3) If you suspect the power can be interrupted for your target PC in the field and you don't have UPS or similar to work around that
then you might be interested in a few technologies XPe has built in. Read about those in the XPe documentation:
- EWF/FBWF - protecting the storage media with write filters will make it more reliable for the system to recover:
http://msdn2.microsoft.com/en-us/library/ms912906.aspx,
http://msdn2.microsoft.com/en-us/library/aa940926.aspx.
- Headless support - this is what you'll definitely need since no console devices are attached to or supported by your hardware:
http://msdn2.microsoft.com/en-us/library/ms932872.aspx.
- Don't include Safe Mode and Dr. Watson components in your image. (
http://msdn2.microsoft.com/en-us/library/ms940820.aspx)
- Setup the system crash dump procedure to restart the PC automatically when a GPF occurs. Set the following reg.entry:
[HKEY_LOCAL_MACHINE\SYSTEM\CurrentControlSet\Control\CrashControl],"AutoReboot"=dword:1
- Get rid of all [most of] system popups and message boxes that may get your system UI unintentionally locked:
http://msdn2.microsoft.com/en-us/embedded/aa731206.aspx,
http://msdn2.microsoft.com/en-us/library/ms933122.aspx.
- It often makes a sense to create your own custom shell for our target XPe OS where you can control the UI behavior (to make it
more headless appropriate) and get rid of Explorer Shell that is not really headless friendly:
http://msdn2.microsoft.com/en-us/library/ms913692.aspx.

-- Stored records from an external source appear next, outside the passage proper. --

(** ** What the tally counts *)

Lemma count_observation_tally kf w acc it r w' :
  count_observation kf acc it w = Ok (r, w') →
  w' = w ∧ ∀ B, default 0 (r !! B)
    = default 0 (acc !! B)
      + (if bool_decide (B = it.1) && counted w kf B then 1 else 0).
Proof.
  intros Hrun. unfold count_observation in Hrun.
  bind_get Hrun as ko Hnn Hko.
  assert (Hcounted : counted w kf it.1
    = bool_decide (mnId ko ≠ mnId kf) && negb (mbBad (conn ko)) &&
      bool_decide (mpMap ko = mpMap kf)).
  { unfold counted. rewrite Hko. by rewrite bool_decide_eq_true_2. }
  assert (Hskip : counted w kf it.1 = false → ∀ B,
    default 0 (acc !! B)
    = default 0 (acc !! B)
      + (if bool_decide (B = it.1) && counted w kf B then 1 else 0)).
  { intros Hc B. destruct (decide (B = it.1)) as [->|Hne].
    - rewrite Hc, andb_false_r. lia.
    - rewrite (bool_decide_eq_false_2 _ Hne). simpl. lia. }
  case_decide as Hid.
  { op_inv Hrun. split; [done|]. apply Hskip. rewrite Hcounted.
    by rewrite (bool_decide_eq_false_2 (mnId ko ≠ mnId kf)) by naive_solver. }
  destruct (mbBad (conn ko)) eqn:Hbad.
  { op_inv Hrun. split; [done|]. apply Hskip. rewrite Hcounted.
    by rewrite andb_false_r. }
  case_decide as Hmap.
  { op_inv Hrun. split; [done|]. apply Hskip. rewrite Hcounted.
    rewrite (bool_decide_eq_false_2 (mpMap ko = mpMap kf)) by done.
    by rewrite andb_false_r. }
  op_inv Hrun. split; [done|]. intros B.
  destruct (decide (B = it.1)) as [->|Hne].
  - rewrite lookup_insert_eq, Hcounted. simpl.
    rewrite (bool_decide_eq_true_2 (it.1 = it.1)) by done.
    rewrite (bool_decide_eq_true_2 (mnId ko ≠ mnId kf)) by done.
    rewrite (bool_decide_eq_true_2 (mpMap ko = mpMap kf)) by naive_solver.
    done.
  - rewrite lookup_insert_ne by done.
    rewrite (bool_decide_eq_false_2 _ Hne). simpl. lia.
Qed.

Lemma count_observations_tally kf w l :
  NoDup l.*1 →
  ∀ acc r w', fold_each l (count_observation kf) acc w = Ok (r, w') →
  ∀ B, default 0 (r !! B)
    = default 0 (acc !! B)
      + (if bool_decide (B ∈ l.*1) && counted w kf B then 1 else 0).
Proof.
  induction l as [|it l IH]; intros Hnd acc r w' Hrun B; simpl in Hrun.
  - apply ret_Ok in Hrun as [= -> ->]. rewrite fmap_nil.
    rewrite (bool_decide_eq_false_2 (B ∈ [])) by apply not_elem_of_nil.
    simpl. lia.
  - rewrite fmap_cons in Hnd. apply NoDup_cons in Hnd as [Hnin Hnd].
    apply bind_Ok in Hrun as (a & w1 & Hstep & Hrun).
    apply count_observation_tally in Hstep as [-> Ha].
    rewrite (IH Hnd _ _ _ Hrun B), Ha, fmap_cons.
    destruct (decide (B = it.1)) as [->|Hne].
    + rewrite (bool_decide_eq_true_2 (it.1 = it.1)) by done.
      rewrite (bool_decide_eq_false_2 (it.1 ∈ l.*1)) by done.
      rewrite (bool_decide_eq_true_2 (it.1 ∈ it.1 :: l.*1)) by left.
      simpl. lia.
    + rewrite (bool_decide_eq_false_2 _ Hne). simpl.
      rewrite (bool_decide_ext (B ∈ it.1 :: l.*1) (B ∈ l.*1)).
      * lia.
      * rewrite elem_of_cons. naive_solver.
Qed.

Lemma count_mappoint_tally kf w acc pMP r w' :
  count_mappoint kf acc pMP w = Ok (r, w') →
  w' = w ∧ ∀ B, default 0 (r !! B)
    = default 0 (acc !! B)
      + (if slot_counts w B pMP && counted w kf B then 1 else 0).
Proof.
  intros Hrun. unfold count_mappoint in Hrun. unfold slot_counts.
  case_decide as Hnull.
  { apply ret_Ok in Hrun as [= -> ->]. split; [done|]. intros B.
    rewrite (bool_decide_eq_false_2 (pMP ≠ NULL)) by naive_solver. simpl. lia. }
  apply bind_Ok in Hrun as (mp & w1 & Hget & Hrun).
  apply mp_get_Ok in Hget as (_ & ? & Hmp & [= <- ->]).
  rewrite Hmp. rewrite (bool_decide_eq_true_2 (pMP ≠ NULL)) by done.
  destruct (mp_mbBad mp).
  { op_inv Hrun. split; [done|]. intros B. simpl. lia. }
  split.
  { revert Hrun. apply fold_each_readonly. intros a x w0 r0 w0' H0.
    by apply count_observation_tally in H0 as [-> _]. }
  intros B.
  rewrite (count_observations_tally _ _ _ (NoDup_map_items_keys _) _ _ _ Hrun B).
  simpl. f_equal.
  rewrite (bool_decide_ext (B ∈ (map_items (mObservations mp)).*1)
             (is_Some (mObservations mp !! B))); [done|].
  split.
  - intros ([B' c] & -> & Hc%elem_of_map_items)%list_elem_of_fmap. eauto.
  - intros [c Hc]. apply list_elem_of_fmap. exists (B, c).
    split; [done|]. by apply elem_of_map_items.
Qed.

Lemma count_mappoints_tally kf w l :
  ∀ acc r w', fold_each l (count_mappoint kf) acc w = Ok (r, w') →
  ∀ B, default 0 (r !! B)
    = default 0 (acc !! B)
      + (if counted w kf B
         then Z.of_nat (length (filter (λ pMP, slot_counts w B pMP = true) l))
         else 0).
Proof.
  induction l as [|pMP l IH]; intros acc r w' Hrun B; simpl in Hrun.
  - op_inv Hrun. destruct (counted w kf B); simpl; lia.
  - apply bind_Ok in Hrun as (a & w1 & Hstep & Hrun).
    apply count_mappoint_tally in Hstep as [-> Ha].
    rewrite (IH _ _ _ Hrun B), Ha, filter_cons.
    destruct (slot_counts w B pMP) eqn:Hs, (counted w kf B); simpl;
      try rewrite decide_True by done; try rewrite decide_False by done;
      simpl; lia.
Qed.

Lemma count_covisible_tally this w KFcounter w' kf :
  count_covisible this w = Ok (KFcounter, w') →
  keyframes w !! this = Some kf →
  ∀ B, default 0 (KFcounter !! B) = slot_tally w kf B.
Proof.
  unfold count_covisible. intros Hrun Hkf B.
  bind_get Hrun as kf0 Hnn Hkf0. rewrite Hkf in Hkf0. injection Hkf0 as <-.
  rewrite (count_mappoints_tally _ _ _ _ _ _ Hrun B), lookup_empty.
  unfold slot_tally. simpl. done.
Qed.

(** What [UpdateBestCovisibles] and the edge updates leave alone. *)
Lemma weight_of_rebuild w p kf a b :
  weight_of (set_keyframes (<[p := rebuild_ordering w kf]> (keyframes w)) w) a b
  = weight_of (set_keyframes (<[p := kf]> (keyframes w)) w) a b.
Proof.
  unfold weight_of. simpl. rewrite !lookup_insert. by case_decide.
Qed.

Lemma weight_of_insert_id w p kf a b :
  keyframes w !! p = Some kf →
  weight_of (set_keyframes (<[p := kf]> (keyframes w)) w) a b = weight_of w a b.
Proof. intros Hkf. unfold weight_of. simpl. by rewrite insert_id. Qed.

Lemma AddConnection_Ok this pKF weight w w' :
  AddConnection this pKF weight w = Ok (tt, w') →
  this ≠ NULL ∧ ∃ kf kf',
    keyframes w !! this = Some kf ∧
    w' = set_keyframes (<[this := kf']> (keyframes w)) w ∧
    mConnectedKeyFrameWeights (conn kf')
      = <[pKF := weight]> (mConnectedKeyFrameWeights (conn kf)) ∧
    mnId kf' = mnId kf ∧ mpMap kf' = mpMap kf ∧ mbBad (conn kf') = mbBad (conn kf) ∧
    mpParent (conn kf') = mpParent (conn kf) ∧
    mspChildrens (conn kf') = mspChildrens (conn kf).
Proof.
  unfold AddConnection. intros Hrun.
  bind_get Hrun as kf Hnn Hkf.
  split; [done|]. exists kf.
  assert (Hupd : ∀ w',
    (kf_modify this (set_weights (<[pKF:=weight]> (mConnectedKeyFrameWeights (conn kf)))) ;;
     UpdateBestCovisibles this) w = Ok (tt, w') →
    ∃ kf', keyframes w !! this = Some kf ∧
      w' = set_keyframes (<[this := kf']> (keyframes w)) w ∧
      mConnectedKeyFrameWeights (conn kf')
        = <[pKF := weight]> (mConnectedKeyFrameWeights (conn kf)) ∧
      mnId kf' = mnId kf ∧ mpMap kf' = mpMap kf ∧ mbBad (conn kf') = mbBad (conn kf) ∧
      mpParent (conn kf') = mpParent (conn kf) ∧
      mspChildrens (conn kf') = mspChildrens (conn kf)).
  { clear Hrun. intros w'' Hrun.
    apply bind_Ok in Hrun as ([] & w2 & Hmod & Hupd). op_inv Hmod.
    apply UpdateBestCovisibles_Ok in Hupd as (_ & kf2 & Hkf2 & ->).
    simpl in Hkf2. rewrite lookup_insert_eq in Hkf2. simplify_eq.
    eexists. split; [done|]. split.
    { simpl. by rewrite insert_insert_eq. }
    done. }
  destruct (mConnectedKeyFrameWeights (conn kf) !! pKF) as [w0|] eqn:Hw0.
  - case_decide as Hne; [by apply Hupd|]. op_inv Hrun.
    exists kf. split; [done|]. split.
    { destruct w as [h ? ? ? ?]. unfold set_keyframes. simpl in *.
      f_equal. by rewrite insert_id. }
    split; [|done]. symmetry. by apply insert_id.
  - by apply Hupd.
Qed.

Lemma weight_of_modify w p kf f a b :
  keyframes w !! p = Some kf →
  mConnectedKeyFrameWeights (f (conn kf)) = mConnectedKeyFrameWeights (conn kf) →
  weight_of (set_keyframes (<[p := with_conn f kf]> (keyframes w)) w) a b
  = weight_of w a b.
Proof.
  intros Hkf Hf. unfold weight_of. simpl. rewrite lookup_insert.
  case_decide; [subst; rewrite Hkf; simpl; by rewrite Hf|done].
Qed.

4) Run time licenses are not connected to the DevKit license. You have to purchase a runtime license that covers all your devices
where you run the XPe image you create.
If you plan to use the 5 dev PCs to dual boot to an activated (licensed) XPe image then you'd need to purchase 55 licenses. If not,
only 50.
You XPe distributor should be able to perfectly explain your that.
5) Hmm.. Not sure why you don't compare VB6 to VB.Net? That's be more appropriate comparison.
Usually the selection of the programming language is dependent on factors different or above than just the final PC configuration
and price. More important factors would be:
- What language you are already familiar with (or with what language you are a better programmer). The "better" justification is
more related to what the final product quality you are targeting, how difficult the main application would be to program and what
time frames you set for the project. Keep in mind that XPe is more a RAPID development platform.
- How many off-the-shell application components are available to you out there (freeware or shareware source code, OCX
components, .Net 3rd party components, etc.) to meet your application logic and requirements. With the beasts like .Net you are
leveraging huge framework library and that saves you lots of time.
- You can make your XPe image footprint much smaller than a regular full blown XP Pro. Even with .Net (2.0) you could
theoretically come up with a 200-250 Mb image. This however depends on your application dependencies. More it requires, more RAM it
takes. I'd say 500Mb is plenty of RAM there to even run a medium weight .net app.
- What DB component you are referring to? If it is Jet (MDAC), your app may not be that RAM resource consuming. However, if you
plan on SQL server (MSDE or SQL Express) and your query results would be heavy enough to fill up the RAM cache quickly, you'd need
more RAM.
- If you plan on putting lot of time in optimizing the image and main application RAM consumption and performance, often
languages like C/C++ are a better choice. Obviously, would require some programming skills in that language then.